ALTER EVENT SESSION Recompiles
ON SERVER
STATE = START;

Querying the Recompiles XEvent Session

Then I’ll use this query to look at my session.  It’s a little awkward in two ways.

First, I only leave the session running for a day, but this script needs it to be running to read from it.  The only reason for that is it pulls the file path from the running sessions.  You can get around this by putting the path into the script manually.  As for me, I usually query it and figure out my next steps while it’s running, then I stop the session.
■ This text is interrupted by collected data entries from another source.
(** * Event similarity predictor: nearest-centroid matching

    A shallow embedding of [ml/train_event_similarity_predictor.py]
    (haversine distance, centroid builder, composite distance, predictor,
    and the month table and start hour of the feature extraction) and of the
    threshold sweep of [ml/tune_similarity_threshold.py].

    Numbers.  Finite floating-point values are idealised as the reals [R]
    with exact arithmetic; rounding and overflow are not modelled.  The
    special values the program itself manipulates are kept apart from the
    finite ones: [np.nan] and [None] in a coordinate slot ([coord]),
    [float('inf')] and [nan] in a distance ([dist]).  Infinite inputs and
    missing temporal features lie outside the model, and so does what NumPy
    returns for a division by a zero threshold.

    Where the idealisation shows.  Binary64 arithmetic differs from the
    reals in three ways that matter here.  For nearly antipodal points the
    haversine term can round above 1, and [math.sqrt(1-a)] then raises
    [ValueError]; over the reals that branch of [math_sqrt] is never taken.
    Squares of huge inputs overflow to [inf].  And a result can round to a
    neighbouring value: the mean of equal samples need not be the sample,
    and the confidence can be 1.0 at a tiny positive distance.  The
    statements are therefore limited to what both arithmetics agree on:
    comparisons, counts, the outcomes decided by [None] and [nan], values
    that are computed without rounding, and equations between an outcome
    and the expression the code evaluates.  Where the geo-distance decides,
    they speak of whatever outcome it has, [ValueError] included.  The
    module [Binary64] repeats the query path of [predict] over binary64
    itself, for the one statement that rounding refutes.

    Libraries.  The pieces of pandas, NumPy, scikit-learn and [math] the
    program calls are modelled by their documented behaviour:
    [value_counts], [mean] (missing values skipped), [std] and [isna];
    [np.isnan], which has no loop for [None] and raises [TypeError];
    [StandardScaler], unfitted until [fit], with a zero scale replaced by 1;
    [math.sqrt], which raises on a negative argument, and [math.atan2].

    State.  The predictor is a record; its methods are functions from that
    record to a result and a record, composed with [mbind]. *)

From Stdlib Require Import Reals Lra Lia ZArith List String.
From Stdlib Require Import Permutation Sorted.
From Stdlib Require PrimFloat.
Import ListNotations.
Open Scope R_scope.
Lemma read_first_missing_returns_none_witness :
  existsb (str_in (py "<md5_checksum>")) Examples.product = false /\
  read (py "<md5_checksum>") (py "first") Examples.product = Ok PyNone.
Proof.
  split; [reflexivity|].
  apply (read_first_missing_returns_none (py "<md5_checksum>")
           Examples.product).
  reflexivity.
Defined.



(** *** The round trip of [replace] and [read] *)

Lemma startswith_nil (m : pystr) : startswith m [] = true -> m = [].
Proof. destruct m; [reflexivity | discriminate]. Qed.

Lemma str_in_empty_marker (s : pystr) : str_in [] s = true.
Proof. destruct s; reflexivity. Qed.

Lemma startswith_app (m a b : pystr) :
  startswith m a = true -> startswith m (a ++ b) = true.
Proof.
  revert a. induction m as [|x m IH]; intros [|y a] H; simpl in *;
    try reflexivity; try discriminate.
  apply andb_true_iff in H as [H1 H2]. rewrite H1. simpl. now apply IH.
Qed.

Lemma str_in_app_l (m a b : pystr) :
  str_in m a = true -> str_in m (a ++ b) = true.
Proof.
  induction a as [|x a IH]; simpl; intro H.
  - apply startswith_nil in H. subst m. apply str_in_empty_marker.
  - apply orb_true_iff in H as [H|H].
    + change (x :: a ++ b) with ((x :: a) ++ b).
      now rewrite (startswith_app _ _ b H).
    + rewrite (IH H). apply orb_true_r.
Qed.

Lemma str_in_app_r (m a b : pystr) :
  str_in m b = true -> str_in m (a ++ b) = true.
Proof.
  intro H. induction a as [|x a IH]; simpl; [exact H|].
  rewrite IH. apply orb_true_r.
Qed.

(** A marker inside the text that [replace] keeps of a line is still there
    afterwards. *)
Lemma replace_line_keeps_marker (m v line : pystr) :
  str_in m (kept_head line) = true \/ str_in m (kept_tail line) = true ->
  str_in m (replace_line v line) = true.
Proof.
  rewrite replace_line_kept. intros [H|H].
  - now apply str_in_app_l.
  - now apply str_in_app_r, str_in_app_r.
Qed.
Second, and this is quite humorous to me, it recompiles due to my temp tables every time it runs.  It’s a great example of what to ignore because it’s a low-cost recompile that happens on a seldom-used ad-hoc query where performance is not a major priority.  However, because temp table definitions are cached for proc plans, this goes away if you turn this script into a proc.  I laugh every time…

When you get the results in the #Queries temp table in the end they’re what you’re used to with it just being a table and all the XML out of the way.  The query at the end of the script views them all, but I’ll play around with it doing aggregations and more.  I encourage you to do the same.  This is also why it drops the table if it exists in the beginning instead of dropping them at the end.

DECLARE 
	@SessionName SysName 
	, @TopCount Int = 1000
	
SELECT @SessionName = 'Recompile'

--SELECT @SessionName = 'system_health'
/* 
SELECT * FROM sys.traces

SELECT  Session_Name = s.name, s.blocked_event_fire_time, s.dropped_buffer_count, s.dropped_event_count, s.pending_buffers
FROM sys.dm_xe_session_targets t
	INNER JOIN sys.dm_xe_sessions s ON s.address = t.event_session_address
WHERE target_name = 'event_file'
--*/

IF OBJECT_ID('tempdb..#Events') IS NOT NULL BEGIN
	DROP TABLE #Events
END

IF OBJECT_ID('tempdb..#Queries') IS NOT NULL BEGIN
	DROP TABLE #Queries 
END

DECLARE @Target_File NVarChar(1000)
	, @Target_Dir NVarChar(1000)
	, @Target_File_WildCard NVarChar(1000)

SELECT @Target_File = CAST(t.target_data as XML).value('EventFileTarget[1]/File[1]/@name', 'NVARCHAR(256)')
FROM sys.dm_xe_session_targets t
	INNER JOIN sys.dm_xe_sessions s ON s.address = t.event_session_address
WHERE s.name = @SessionName
	AND t.target_name = 'event_file'

SELECT @Target_Dir = LEFT(@Target_File, Len(@Target_File) - CHARINDEX('\', REVERSE(@Target_File))) 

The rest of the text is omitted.